Future Republican presidents will push for tax cuts that will be defined as benefitting many but probably benefit few, as Trump’s tax cuts have done. Future Republican presidents will complain about “big government” and push for deregulation of some government agency regulations, as Trump has done. Future Republican presidents will push for Supreme Court justices who they hope will rule to limit or overturn Roe v. Wade or restrict immigration or widen the right of businesses to use religion to limit their interaction with those they oppose, such as making cakes for gay marriages. Many of Trump’s policies are standard Republican Party issues, although the crudeness of Trump’s approach to addressing serious topics will baffle many for years.
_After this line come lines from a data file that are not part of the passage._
(* ===== verification/FreeRTOSTasksCalls.v ===== *)
(** * What the functions of the scheduler do

    For each function of [FreeRTOSTasks] that moves tasks between lists: it
    returns, keeps the invariant of [FreeRTOSTasksTheory], and what it changes. *)

From S2P Require Import Prelude FreeRTOSList FreeRTOSListTheory FreeRTOSListStore FreeRTOSHeap FreeRTOSTasks.
From S2P Require Import FreeRTOSTasksTheory.

(** ** Preemption across the moves *)

Lemma preempted_true T cur L : preempted true T cur L.
Proof. done. Qed.

Lemma preempted_weaken (b b' : bool) T cur L :
  (b = true -> b' = true) -> preempted b T cur L -> preempted b' T cur L.
Proof. intros Hb H Hb'. apply H. destruct b; [|done]. by rewrite Hb in Hb'. Qed.

Lemma preempted_without b T cur L i : preempted b T cur L -> preempted b T cur (without i <$> L).
Proof. intros H Hb c y Hc Hy. by apply below_without, (H Hb c). Qed.

Lemma preempted_insert_other b T cur L l ns' :
  ready_list l = false -> preempted b T cur L -> preempted b T cur (<[l := ns']> L).
Proof. intros Hl H Hb c y Hc Hy. apply below_insert; [by apply (H Hb c)|congruence]. Qed.

Lemma preempted_insert b b' T c y L l ns' :
  T !! c = Some y -> (b = true \/ uxPriority y < Z.of_nat l -> b' = true) ->
  preempted b T (Some c) L -> preempted b' T (Some c) (<[l := ns']> L).
Proof.
  intros Hy Hb' H -> c' y' [= <-] Hy'. simplify_eq.
  destruct b; [by discriminate Hb'; auto|]. apply below_insert; [by apply (H eq_refl c)|].
  intros _. destruct (decide (uxPriority y < Z.of_nat l)); [by discriminate Hb'; auto|lia].
Qed.

Lemma preempted_put b T cur L t x x' :
  T !! t = Some x -> uxPriority x <= uxPriority x' -> preempted b T cur L ->
  preempted b (<[t := x']> T) cur L.
Proof.
  intros Hx Hle H Hb c y Hc. destruct (decide (c = t)) as [->|Hne].
  - rewrite lookup_insert_eq. intros [= <-]. apply (below_le (uxPriority x)); [done|]. by apply (H Hb t).
  - rewrite lookup_insert_ne by done. intros Hy. by apply (H Hb c).
Qed.

(** ** The ready lists *)

Lemma ready_priority sys o h T L t x :
  tasks_ok sys o h T L -> T !! t = Some x ->
  ready_list (pxReadyTasksLists (uxPriority x)) = true /\
  Z.of_nat (pxReadyTasksLists (uxPriority x)) = uxPriority x.
Proof.
  intros H Hx. destruct (tk_priority _ _ _ _ _ H t x Hx) as [? _]. unfold ready_list, pxReadyTasksLists.
  split; [|lia]. apply Nat.ltb_lt. lia.
Qed.
(* ===== verification/FreeRTOSTasksInvariant.v ===== *)
(** * Every call keeps the scheduler's invariant

    [scheduled]: the lists and the times are consistent, no ready task outranks
    the running one unless a context switch is pending, and the running task is
    ready unless a switch is pending or the scheduler is suspended.  Each
    function of [tasks.c], called as its comments ask, returns and keeps it. *)

From S2P Require Import Prelude FreeRTOSList FreeRTOSListTheory FreeRTOSListStore FreeRTOSHeap FreeRTOSTasks.
From S2P Require Import FreeRTOSTasksTheory FreeRTOSTasksCalls.

Definition current_ready (k : kernel) (L : store) : Prop :=
  exists c p, pxCurrentTCB k = Some c /\ ready_list p = true /\ xStateListItem c ∈ members L p.

Record scheduled (sys : system) (k : kernel) (L : store) : Prop := {
  sc_ok : kernel_ok sys None (xTickCount k + 1) k L;
  sc_preempted : preempted_k k L;
  sc_running : uxSchedulerSuspended k = 0 -> switch_pending k = false -> current_ready k L;
}.

(** The call returns and keeps the invariant. *)
Definition safe (sys : system) {A} (m : KM A) (k : kernel) : Prop := wp m (fun _ k' => exists L', scheduled sys k' L') k.

Section Api.
Context (sys : system).

(** ** Rules *)

Lemma not_asked (b b' : bool) : (b = true -> b' = true) -> b' = false -> b = false.
Proof. destruct b; [intros H; by rewrite H|done]. Qed.

Lemma scheduled_pending k L :
  kernel_ok sys None (xTickCount k + 1) k L -> switch_pending k = true -> scheduled sys k L.
Proof. intros H Hb. split; [done| |congruence]. unfold preempted_k. by rewrite Hb. Qed.

Lemma keeps_current k k' L L' : keeps k k' L L' -> current_ready k L -> current_ready k' L'.
Proof. intros [_ Hc Hr] (c & p & E & Hp & Hin). exists c, p. rewrite Hc. auto. Qed.

(** A task becomes ready. *)
Lemma scheduled_added k k' L L1 t x p ns' c y :
  scheduled sys k L -> kernel_ok sys None (xTickCount k' + 1) k' (<[p := ns']> L1) ->
  k_tcbs k' = k_tcbs k -> pxCurrentTCB k' = pxCurrentTCB k -> uxSchedulerSuspended k' = uxSchedulerSuspended k ->
  pxCurrentTCB k = Some c -> k_tcbs k !! c = Some y -> Z.of_nat p = uxPriority x -> ready_list p = true ->
  preempted_k k L1 -> (forall u q, u <> t -> xStateListItem u ∈ members L q -> xStateListItem u ∈ members L1 q) ->
  (forall j, j ∈ ns' <-> j = xStateListItem t \/ j ∈ members L1 p) ->
  (switch_pending k = true \/ uxPriority y < uxPriority x -> switch_pending k' = true) ->
  scheduled sys k' (<[p := ns']> L1).
Proof.
  intros [HO HP HR] HO' HT Hcur Hs Hc Hy Hp Hrp HP1 Hoth Hm Hb.
  split; [done|by apply (preempted_added k _ _ _ _ x c y)|].
  intros Hs' Hb'. destruct (switch_pending k) eqn:E; [rewrite Hb in Hb'; [done|by left]|].
  destruct HR as (c' & q & E' & Hq & Hin); [congruence|done|]. assert (c' = c) as -> by congruence.
  pose proof (elem_of_inserted _ _ _ _ Hm) as Hmem.
  destruct (decide (c = t)) as [->|Hne]; [exists t, p|exists c, q]; (split; [congruence|]); (split; [done|]);
    rewrite Hmem; auto.
Qed.

(** A task that is not running moves to a list of tasks that are not ready. *)
Lemma scheduled_left k k' L L1 t l ns' :
  scheduled sys k L -> kernel_ok sys None (xTickCount k' + 1) k' (<[l := ns']> L1) ->
  k_tcbs k' = k_tcbs k -> pxCurrentTCB k' = pxCurrentTCB k -> uxSchedulerSuspended k' = uxSchedulerSuspended k ->
  pxCurrentTCB k <> Some t -> ready_list l = false ->
  preempted_k k L1 -> (forall u q, u <> t -> xStateListItem u ∈ members L q -> xStateListItem u ∈ members L1 q) ->
  (switch_pending k = true -> switch_pending k' = true) ->
  scheduled sys k' (<[l := ns']> L1).
Proof.
  intros [HO HP HR] HO' HT Hcur Hs Hc Hl HP1 Hoth Hb. split; [done|..].
  - unfold preempted_k in *. rewrite HT, Hcur. apply preempted_insert_other; [done|]. by eapply preempted_weaken.
  - intros Hs' Hb'. destruct HR as (c & q & E & Hq & Hin); [congruence|by apply (not_asked _ _ Hb)|].
    exists c, q. split; [congruence|]. split; [done|]. rewrite members_insert_ne by congruence. apply Hoth; [congruence|done].
Qed.
Lemma safe_priority_inherit k L h :
  scheduled sys k L -> (forall t, h = Some t -> is_Some (k_tcbs k !! t)) -> safe sys (xTaskPriorityInherit h) k.
Proof.
  intros H Hh. pose proof (sc_ok _ _ _ H) as HO. unfold safe, xTaskPriorityInherit. destruct h as [t|]; [|wps; by eauto].
  destruct (Hh t eq_refl) as [x Hx]. destruct (ok_current _ _ _ _ _ HO) as (c & y & Hc & Hy).
  pose proof (tk_priority _ _ _ _ _ (ok_tasks _ _ _ _ _ HO) c y Hy) as [Hpy _].
  pose proof (tk_priority _ _ _ _ _ (ok_tasks _ _ _ _ _ HO) t x Hx) as [Hpx Hbx].
  wps. apply (wp_get_tcb t x); [done|]. wps. wp_running Hc Hy. apply wp_if; intros Hlt; wps; [|by eauto].
  assert (no_preemption k t x (set_uxPriority (uxPriority y) x)) as Hno.
  { intros c' y' Hc' Hy'. simplify_eq. cbn [uxPriority set_uxPriority]. split; [|lia]. intros ->. simplify_eq. lia. }
  eapply wp_set_event_priority; [exact HO|by eauto|]. intros h0 HO0. apply (scheduled_lists _ _ _ H) in HO0 as H0. wps.
  assert (wp (b ← ask_lists (listIS_CONTAINED_WITHIN (pxReadyTasksLists (uxPriority x)) (xStateListItem t));
      if b : bool then
        on_lists (uxListRemove (xStateListItem t));; put_tcb t (set_uxPriority (uxPriority y) x);; prvAddTaskToReadyList t
      else put_tcb t (set_uxPriority (uxPriority y) x)) (fun _ k' => exists L', scheduled sys k' L') (set_k_lists h0 k)) as HW.
  { eapply (wp_inherit _ L t x _ _ H0 Hx); try done. intros k' L' HR. exists L'.
    exact (reprioritised_scheduled sys (set_k_lists h0 k) k' L L' t x _ H0 Hx HR Hno). }
  apply wp_bind_inv in HW. eapply wp_mono; [exact HW|]. intros b k1 Hb. cbv beta in Hb. wps.
  eapply wp_mono; [exact Hb|]. intros u k2 ?. by wps.
Qed.
(** ** Context switches *)

(** A switch changes the running task and nothing else that is seen here. *)
Record switch_effect (k k' : kernel) : Prop := {
  se_tcbs : k_tcbs k' = k_tcbs k;
  se_suspended : uxSchedulerSuspended k' = uxSchedulerSuspended k;
  se_tick : xTickCount k' = xTickCount k;
  se_lists : pxDelayedTaskList k' = pxDelayedTaskList k /\ pxOverflowDelayedTaskList k' = pxOverflowDelayedTaskList k;
  se_in t l : is_Some (k_tcbs k !! t) -> in_list k (xStateListItem t) l <-> in_list k' (xStateListItem t) l;
  se_value t : value (k_lists k') (Item (xStateListItem t)) = value (k_lists k) (Item (xStateListItem t));
  se_objects : k_objects k' = k_objects k;
  se_number : uxCurrentNumberOfTasks k' = uxCurrentNumberOfTasks k;
  se_first l t : (l < first_event_list + event_lists sys)%nat -> listLIST_IS_EMPTY l (k_lists k) = Ok false ->
    listGET_OWNER_OF_HEAD_ENTRY l (k_lists k) = Ok t ->
    listLIST_IS_EMPTY l (k_lists k') = Ok false /\ listGET_OWNER_OF_HEAD_ENTRY l (k_lists k') = Ok t;
}.

(** The first item of a list belongs to a task. *)
Lemma head_owner lo k L l :
  kernel_ok sys None lo k L -> (l < first_event_list + event_lists sys)%nat -> listLIST_IS_EMPTY l (k_lists k) = Ok false ->
  exists i ns t, L !! l = Some (i :: ns) /\ is_Some (k_tcbs k !! t) /\
    (i = xStateListItem t \/ i = xEventListItem t) /\ listGET_OWNER_OF_HEAD_ENTRY l (k_lists k) = Ok t.
Proof.
  intros H Hl He. pose proof (ok_tasks _ _ _ _ _ H) as HT. pose proof (tk_stored _ _ _ _ _ HT) as S.
  destruct (tk_lists _ _ _ _ _ HT l Hl) as [ns El]. rewrite (st_empty _ _ S _ _ El) in He. injection He as He.
  apply bool_decide_eq_false in He. destruct ns as [|i ns]; [done|].
  assert (i ∈ members L l) as Hi by (rewrite (members_lookup _ _ _ El); by left).
  destruct (tk_members _ _ _ _ _ HT l i Hi) as (t & Ht & Ei). exists i, ns, t. split; [done|]. split; [done|].
  assert (owner (k_lists k) (Item i) = Some t) as Ho.
  { destruct (event_list l); subst i; [apply (tk_event_item _ _ _ _ _ HT t Ht)|apply (tk_state_item _ _ _ _ _ HT t Ht)]. }
  split; [destruct (event_list l); auto|]. by apply (st_head_owner _ _ S _ _ _ _ El).
Qed.

Lemma head_owner_same lo lo' k k' L l t :
  kernel_ok sys None lo k L -> kernel_ok sys None lo' k' L -> k_tcbs k' = k_tcbs k ->
  (l < first_event_list + event_lists sys)%nat -> listLIST_IS_EMPTY l (k_lists k) = Ok false ->
  listGET_OWNER_OF_HEAD_ENTRY l (k_lists k) = Ok t ->
  listLIST_IS_EMPTY l (k_lists k') = Ok false /\ listGET_OWNER_OF_HEAD_ENTRY l (k_lists k') = Ok t.
Proof.
  intros H H' _ Hl He Ho. destruct (head_owner _ _ _ _ H Hl He) as (i & ns & t1 & El & Ht1 & Hi & E1).
  assert (listLIST_IS_EMPTY l (k_lists k') = Ok false) as He'
    by (by rewrite (st_empty _ _ (tk_stored _ _ _ _ _ (ok_tasks _ _ _ _ _ H')) _ _ El)).
  split; [done|]. destruct (head_owner _ _ _ _ H' Hl He') as (i' & ns' & t2 & El' & _ & Hi' & E2). simplify_eq.
  assert (t1 = t) by congruence. rewrite E2. f_equal. unfold xStateListItem, xEventListItem in *. lia.
Qed.

(** The running task is ready, and no ready task has a higher priority. *)
Definition runs_highest (k : kernel) : Prop :=
  exists c y, pxCurrentTCB k = Some c /\ k_tcbs k !! c = Some y /\ ready k c /\
    forall t x, k_tcbs k !! t = Some x -> ready k t -> uxPriority x <= uxPriority y.

Lemma below_highest lo k L c y t x :
  kernel_ok sys None lo k L -> below (uxPriority y) L -> k_tcbs k !! t = Some x -> ready k t ->
  k_tcbs k !! c = Some y -> uxPriority x <= uxPriority y.
Proof.
  intros H Hb Hx (x' & Hx' & Hin) Hy. simplify_eq. apply (in_list_member _ _ _ _ _ _ H) in Hin.
  destruct (ready_priority _ _ _ _ _ t x (ok_tasks _ _ _ _ _ H) Hx) as [Hp Ep].
  specialize (Hb _ Hp (members_nil Hin)). lia.
Qed.

Lemma wp_switch k L :
  scheduled sys k L -> uxSchedulerSuspended k = 0 ->
  wp xPortPendSVHandler (fun _ k' => exists L', scheduled sys k' L' /\ switch_effect k k' /\ runs_highest k' /\
    switch_pending k' = false) k.
Proof.
  intros [HO HP HR] Hs. unfold xPortPendSVHandler, vTaskSwitchContext. wps. apply wp_if; intros Hs'; [kcbn_in Hs'; lia|]. wps.
  eapply wp_select; [by apply ok_yield, ok_pendsv, HO|]. intros h' c y p HS Hy Hp Hin Ey Hb HO'. exists L.
  split; [|split; [|split]].
  - split; [done| |].
    + intros _ c' y' [= <-] Hy'. kcbn_in Hy'. kcbn_in Hy. assert (y' = y) as -> by congruence. done.
    + intros _ _. exists c, p. auto.
  - split; [done..| | |done|done|].
    + intros t l _. by rewrite (in_list_member _ _ _ _ _ _ HO), (in_list_member _ _ _ _ _ _ HO').
    + intros t. apply HS.
    + intros l t. by apply (head_owner_same _ _ _ _ L l t HO HO').
  - exists c, y. split; [done|]. split; [done|]. split.
    + exists y. split; [done|]. apply (in_list_member _ _ _ _ _ _ HO'). unfold pxReadyTasksLists. rewrite Ey, Nat2Z.id. done.
    + intros t x Hx Hr. exact (below_highest _ _ L c y t x HO' Hb Hx Hr Hy).
  - done.
Qed.

(** ** Delays *)

(** No tick and no task waits for the scheduler to be resumed. *)
Definition nothing_pending (k : kernel) : Prop :=
  xPendedTicks k = 0 /\ forall t, ~ in_list k (xEventListItem t) xPendingReadyList.

Lemma pending_empty lo k L :
  kernel_ok sys None lo k L -> (forall t, ~ in_list k (xEventListItem t) xPendingReadyList) -> members L xPendingReadyList = [].
Proof.
  intros H Hn. destruct (members L xPendingReadyList) as [|i ns] eqn:E; [done|exfalso].
  assert (i ∈ members L xPendingReadyList) as Hi by (rewrite E; by left).
  destruct (tk_event_member _ _ _ _ _ _ _ (ok_tasks _ _ _ _ _ H) (eq_refl : event_list xPendingReadyList = true) Hi) as (t & -> & _).
  by apply (Hn t), (in_list_member _ _ _ _ _ _ H).
Qed.

(** [xTaskResumeAll] when nothing is pending. *)
Lemma wp_resume_idle lo k L (Q : bool -> kernel -> Prop) :
  kernel_ok sys None lo k L -> members L xPendingReadyList = [] -> uxSchedulerSuspended k = 1 -> xPendedTicks k = 0 ->
  (xYieldPending k = true -> Q true (set_pendsv true (set_uxSchedulerSuspended 0 k))) ->
  (forall b, (b = true -> xYieldPending k = true) -> b = false -> Q b (set_uxSchedulerSuspended 0 k)) ->
  wp xTaskResumeAll Q k.
Proof.
  intros H Hm Hs Hp H1 H2. unfold xTaskResumeAll. wps. rewrite Hs. apply wp_configASSERT; [done|]. wps.
  change (u32 (1 - 1)) with 0. change (1 - 1 =? 0) with true. rewrite andb_true_l. apply wp_if; intros Hn; [|wps; by apply H2].
  assert (kernel_ok sys None lo (set_uxSchedulerSuspended 0 k) L) as H' by (by apply ok_suspend_all).
  pose proof (tk_stored _ _ _ _ _ (ok_tasks _ _ _ _ _ H')) as S. pose proof (ok_list_7 _ _ _ _ _ H') as E7. rewrite Hm in E7.
  wps. eapply wp_ask; [by apply (st_length _ _ S)|]. wps. cbn [length Z.of_nat move_pending Z.to_nat]. wps.
  eapply wp_ask; [by apply (st_empty _ _ S)|]. rewrite bool_decide_eq_true_2 by done. wps. cbn [when]. wps. kcbn. rewrite Hp. change (0 >? 0) with false.
  cbn [when]. wps. kcbn. apply wp_when; intros Hy; [wps; rewrite Hy; by apply H1|]. wps. rewrite Hy. by apply H2.
Qed.

(** What is known of a task that is due in [r] ticks. *)
Definition due (k : kernel) (t : nat) (r : Z) : Prop :=
  if 0 <? r then delayed k t /\ remaining k t = r else ready k t.

Lemma remaining_wake k t n :
  in_range 32 (xTickCount k) -> 0 < n <= portMAX_DELAY ->
  value (k_lists k) (Item (xStateListItem t)) = u32 (xTickCount k + n) -> remaining k t = n.
Proof.
  unfold remaining, in_range, portMAX_DELAY, wrapu. intros Ht Hn ->. Z.to_euclidean_division_equations. lia.
Qed.

Lemma wp_task_delay k L c n :
  scheduled sys k L -> uxSchedulerSuspended k = 0 -> nothing_pending k -> pxCurrentTCB k = Some c -> c <> idle_task sys ->
  ready k c -> 0 < n <= portMAX_DELAY ->
  wp (vTaskDelay n) (fun _ k' => exists L', scheduled sys k' L' /\ uxSchedulerSuspended k' = 0 /\
    is_Some (k_tcbs k' !! c) /\ due k' c n) k.
Proof.
  intros H Hs [Hpt Hpl] Hc Hid (x & Hx & Hr) Hn. pose proof (sc_ok _ _ _ H) as HO.
  destruct (ready_priority _ _ _ _ _ c x (ok_tasks _ _ _ _ _ HO) Hx) as [Hp Ep].
  apply (in_list_member _ _ _ _ _ _ HO) in Hr. pose proof (pending_empty _ _ _ HO Hpl) as Hm7.
  unfold vTaskDelay. wps. apply wp_if; intros Hb; [|lia]. wps.
  apply wp_configASSERT; [lia|]. wps. apply wp_suspend_first; [done|]. wps.
  eapply (wp_delay_current sys None _ L c x); try done; [by apply ok_suspend_all|by left|].
  intros h' next' ns' k' L' Hok Hm Hsame Hval. 
  assert (wait_list (set_uxSchedulerSuspended 1 k) n false = pxOverflowDelayedTaskList k \/
          wait_list (set_uxSchedulerSuspended 1 k) n false = pxDelayedTaskList k) as Hwl.
  { unfold wait_list. rewrite andb_false_r. kcbn. destruct (_ <? _); auto. }
  destruct (delays_disjoint _ _ _ _ _ _ (ok_delays _ _ _ _ _ HO)) as (_ & Hde & Hoe & _).
  assert (members L' xPendingReadyList = []) as Hm7'.
  { assert (event_list xPendingReadyList = true) by done. unfold L'.
    rewrite members_insert_ne by (destruct Hwl as [->| ->]; congruence). by rewrite members_without, Hm7. }
  assert (forall k2, k2 = set_pendsv true (set_uxSchedulerSuspended 0 k') -> exists L2, scheduled sys k2 L2 /\
    uxSchedulerSuspended k2 = 0 /\ is_Some (k_tcbs k2 !! c) /\ due k2 c n) as Hend.
  { intros k2 ->. assert (kernel_ok sys None (xTickCount k + 1) (set_pendsv true (set_uxSchedulerSuspended 0 k')) L') as H2
      by (by apply ok_pendsv, ok_suspend_all).
    exists L'. split; [by apply scheduled_pending|]. split; [done|]. split; [unfold k'; kcbn; rewrite lookup_insert_eq; by eauto|].
    unfold due. replace (0 <? n) with true by lia. split.
    - unfold delayed. rewrite !(in_list_member _ _ _ _ _ _ H2). unfold k', L'. kcbn.
      destruct Hwl as [E|E]; [right|left]; rewrite <- E, members_insert_eq, Hm; by left.
    - apply remaining_wake; [apply HO|done|]. unfold k'. kcbn. rewrite Hval; [done|].
      destruct Hwl as [->| ->]; intros E; [destruct (ok_delays _ _ _ _ _ HO) as [[[_ E']|[_ E']] _]|
        destruct (ok_delays _ _ _ _ _ HO) as [[[E' _]|[E' _]] _]]; rewrite E' in E; done. }
  eapply wp_resume_idle; [exact Hok|done|done|done|..].
  - intros _. cbn [negb when]. wps. by apply Hend.
  - intros b _ ->. cbn [negb when]. wps. by apply Hend.
Qed.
We can assume, however, that a McCain Presidency or a Romney Presidency would have handled the current pandemic differently with the goal of reducing its impact on American lives. Trump is different in that regard in that this virus is seen as a personal insult to him and not about all of us, about lives, families, and the livelihood of many: His attitude toward addressing it has only made this pandemic worse. 61

Putting aside policy issues that can bind Trump with Republicans in Congress or Republican governors, any future historical assessment of Trump’s Presidency will, no doubt, focus on Trump’s personality faults. Peggy Noonan, now a columnist for the Wall Street Journal, but earlier in her career she was a speechwriter and Special Assistant to Ronald Reagan. One of the books she wrote, When Character Was King, is her view of Reagan and what she saw as his admirable characteristics. 62 It is an acceptably passable book, essentially by someone writing as “Keeper of the Flame.” It will be difficult to see anything similar, however, written about Trump (unless it is written by one of his sons). His ego, his complete lack of empathy, his vanity, his lack of willingness to learn which is such a basic human trait, his “what’s in it for me,” attitude (to borrow a line from a Faith Hill song) 63 his incredibly thin skin, will highlight anything written about him. 64 One can only imagine the deluge of books on Trump after his Presidency ends. 65

Particularly important will be assessments made once this pandemic ends and a clearer picture emerges of the damage caused by him because of his personality, which has affected his policies, or rather lack of them.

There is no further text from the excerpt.